Часто задаётся естественный вопрос, почему полковник Карлтон, потеряв орудия и боезапас, немедленно не повернул свои силы обратно, пока было темно? Одно-два соображения очевидны. Прежде всего, для хорошего солдата более естественно пытаться спасти ситуацию, а не отказываться от операции. Его благоразумие, в случае такого отказа, могло стать предметом всеобщего одобрения, но могло вызвать и неофициальную критику. Солдата учат использовать все шансы и делать все, что в его силах, с материалом, находящимся в его распоряжении. К тому же, полковник Карлтон и майор Эйди знали генеральный план сражения, которое планировалось провести очень быстро, и прекрасно понимали, что своим отступлением откроют левый фланг генерала Уайта для атаки сил (состоящих, как нам теперь известно, из войск Оранжевой Республики и полиции Йоханнесбурга), наступающих с севера и запада. Карлтон рассчитывал, что его снимут к одиннадцати часам, и не сомневался, что до этого времени сможет удержаться при любых обстоятельствах. Вот наиболее очевидные из соображений, которые побудили полковника Карлтона продолжать, пока это в его силах, выполнение задачи, поставленной перед ним и его соединением. Он поднялся на гору и занял позицию.

Однако его сердце, скорее всего, ёкнуло, когда он её изучил. Позиция была очень большой — слишком большой для эффективной обороны силами, находящимися в его распоряжении, — около километра в длину и четыреста метров в ширину. Её форма напоминала подошву ботинка, и только пятку он мог надеяться удержать. Другие холмы со всех сторон давали прикрытие бурским стрелкам. Но, ничего не убоявшись, он немедленно отдал солдатам приказ строить из камней укрепления. Когда совсем рассвело и с окрестных холмов раздались первые выстрелы, они уже закончили некие примитивные сооружения, рассчитывая продержаться за ними до прихода помощи.

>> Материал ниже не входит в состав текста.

Lemma replaced_keeps orig old staged w w' : keeps w w' → replaced orig old staged w → replaced orig old staged w'.
Proof.
  intros Hk [Hf Ht Hb]. split.
  - intros n Hn. destruct (Hf n Hn) as (D1 & D2 & D3 & D4). split_and!; intros D; apply Hk in D; done.
  - intros n Hn Hs. rewrite (proj1 (Hk n)). by apply Ht.
  - intros n Hn Hs. rewrite (proj1 (Hk _)). by apply Hb.
Qed.

Lemma replaced_restore orig old staged w r w' : staged_ok staged → replaced orig old staged w →
  restore_backups (backup_of (recovered orig old) <$> names staged) bin_dir w = (r, w') →
  ∀ u, r = inr u → ∀ n, known n → files w' !! slot n = orig n ∨ files w' !! slot n = recovered orig old n.
Proof.
  intros [Hnd Hst] Hp Hr u -> n Hn.
  assert (Hkf : Forall known (names staged)).
  { apply Forall_forall. intros m (b & -> & Hb)%list_elem_of_fmap. by apply Hst. }
  apply restore_run in Hr as [Ho Hc]; [|done|done|apply Hp|].
  2:{ intros m Hm Hs. by apply (rp_bak _ _ _ _ Hp). }
  destruct (decide (n ∈ names staged)) as [Hin|Hin]; [right; by eapply Hc|left].
  rewrite (only_slots_slot _ _ _ _ Ho); [by apply (rp_todo _ _ _ _ Hp)|].
  intros (m & Hm & [->|E])%touched_in; [done|]. assert (Hkm : known m) by by eapply Forall_forall in Hkf.
  by destruct (names_apart v n m Hn Hkm) as (_ & _ & ? & _).
Qed.

Lemma keeps_free w w' : keeps w w' → slots_free v w → slots_free v w'.
Proof.
  intros Hk Hf n Hn. destruct (Hf n Hn) as (H1' & H2' & H3' & H4').
  split_and!; intros Hd; apply Hk in Hd; done.
Qed.

Lemma keeps_same w w' : keeps w w' → same_binaries w w'.
Proof. intros Hk n _. apply Hk. Qed.

Lemma same_trans w1 w2 w3 : same_binaries w1 w2 → same_binaries w2 w3 → same_binaries w1 w3.
Proof. intros S1 S2 n Hn. by rewrite S2, S1. Qed.
Lemma put_back_keeps w1 w2 w3 w4 : keeps w1 w2 → put_back w2 w3 → keeps w3 w4 → put_back w1 w4.
Proof. intros K1 Hp K2 n Hn. specialize (Hp n Hn). by rewrite (proj1 (K2 _)), <- !(proj1 (K1 _)). Qed.

(** *** Waiting *)

Lemma shared_read_run `{Json A} p w (r : result A) w' : shared_read_json p w = (r, w') → w' = w.
Proof.
  intros Hr. rewrite (shared_read_json_law A _ p w) in Hr.
  pose proof (read_json_respects eq (A := A) p w) as E. by rewrite Hr in E.
Qed.

Lemma running_version_run state w : ∃ o, running_version state w = (Ok o, w).
Proof.
  unfold running_version, try, mbind, M_bind.
  destruct (shared_read_json _ w) as [r w'] eqn:E. apply shared_read_run in E as ->. by destruct r; eexists.
Qed.

Lemma wait_loop_run fuel state target deadline w : (deadline - clock w ≤ (Z.of_nat fuel - 2) * 1000)%Z → 2 ≤ fuel →
  ∃ b w', wait_loop fuel state target deadline w = (Ok (Some b), w') ∧ keeps w w' ∧
    (b = true → ∃ w1, running_version state w1 = (Ok (Some target), w') ∧ w1 = w') ∧
    (b = false → deadline ≤ clock w')%Z.
Proof.
  revert w. induction fuel as [|fuel IH]; intros w Hd Hf; [lia|].
  cbn [wait_loop]. destruct (running_version_run state w) as [o Ho].
  unfold mbind at 1, M_bind at 1. rewrite Ho.
  destruct (bool_decide_reflect (o = Some target)) as [->|Hne].
  { exists true, w. split_and!; [done|reflexivity| |done]. intros _. by exists w. }
  unfold mbind at 1, M_bind at 1, gets.
  destruct (Z.leb_spec deadline (clock w)) as [Hle|Hlt].
  { exists false, w. split_and!; [done|reflexivity|done|done]. }
  unfold mbind, M_bind, sleep, modify.
  pose proof (ul_clock READY_POLL_INTERVAL_MS w) as Hc. unfold READY_POLL_INTERVAL_MS in *.
  destruct (IH (others_act 1000 w)) as (b & w' & Hr & Hk & Ht & Hfa); [lia|lia|].
  exists b, w'. split_and!; [exact Hr| |done|done].
  etrans; [apply ul_others|exact Hk].
Qed.

Lemma wait_run state target limit w : (0 ≤ limit)%Z → ∃ b w',
  wait_for_version state target limit w = (Ok b, w') ∧ keeps w w' ∧
  (b = true → running_version state w' = (Ok (Some target), w')) ∧
  (b = false → clock w + limit * 1000 ≤ clock w')%Z.
Proof.
  intros Hl. unfold wait_for_version, gets, mbind, M_bind.
  destruct (wait_loop_run (wait_fuel limit) state target (clock w + limit * 1000) w) as (b & w' & Hr & Hk & Ht & Hf).
  { unfold wait_fuel. lia. }
  { unfold wait_fuel. lia. }
  rewrite Hr. exists b, w'. cbn. split_and!; [done|done| |done].
  intros Hb. by destruct (Ht Hb) as (w1 & Hv & ->).
Qed.


(** *** The steps of [apply_inner] *)

Lemma host_bind {A B} (m : UM World A) (f : A → UM US B) w rec r s' :
  (host m ≫= f) (w, rec) = (r, s') →
  (∃ e w1, m w = (inl e, w1) ∧ r = inl e ∧ s' = (w1, rec)) ∨
  (∃ a w1, m w = (inr a, w1) ∧ f a (w1, rec) = (r, s')).
Proof.
  unfold host, mbind, EM_bind. cbn. destruct (m w) as [[e|a] w1]; [|by right; eauto].
  intros [= <- <-]. left. eauto 6.
Qed.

Однако как могла прийти помощь, когда они не имели возможности сообщить Уайту о своём положении? У них был гелиограф, но он остался на спине одного из тех проклятых мулов. Кругом было много буров, что не позволяло отправить связного. Попытались превратить в гелиограф блестящую жестяную банку из-под печенья, но безуспешно. Выслали кафира, обещавшего привести с собой большое племя, но тот растворился. А к югу от них, там, где раздавались первые отдалённые удары орудий Уайта, в чистом холодном утреннем воздухе висел аэростат. Если бы они только смогли привлечь к себе внимание того аэростата! Но тщетно они махали флагами. Невозмутимый, он, ни на что не реагируя, медленно плыл над дальним полем битвы.

А со всех сторон уже начали наседать буры. Кристиан Де Вет, имя, которое скоро станет известно всем, предводительствовал в этой атаке, усилившейся после прибытия Ван Дама с его полицией. В пять часов огонь начался, в шесть часов стал интенсивнее, в семь — ещё интенсивнее. Две роты Глостерского полка заняли сангар у основания подошвы, чтобы не дать слишком близко подойти к пятке. Свежая часть буров, стреляя примерно с тысячи метров, вышла в тыл этой оборонительной позиции. Пули свистели отовсюду, отскакивали от каменного бруствера. Роты отвели, пересекая открытое место, при этом неся тяжёлые потери. Непрерывные щелчки ружейного огня раздавались со всех сторон, очень медленно, но неуклонно приближаясь. Снова и снова тёмная фигура стремительно перебегала от одного валуна к другому, в другой ситуации атакующих заметить было нельзя. Британцы стреляли взвешенно и не торопясь, поскольку каждая пуля была на счёту, но буры так умело укрывались, что чаще всего прицеливаться было не во что. «Увидеть можно было только ствол винтовки», — говорил один из участников тех событий. В то долгое утро оставалось время подумать, и некоторым солдатам, наверное, приходил в голову вопрос, какую подготовку к подобному бою они получили, делая механические упражнения на площадке для парадов или расстреливая годовой боезапас по открытым мишеням на одинаковом расстоянии. В будущем нужно изучать приёмы ведения войны Николсонс-Нека, а не Лаффанс-Плейна.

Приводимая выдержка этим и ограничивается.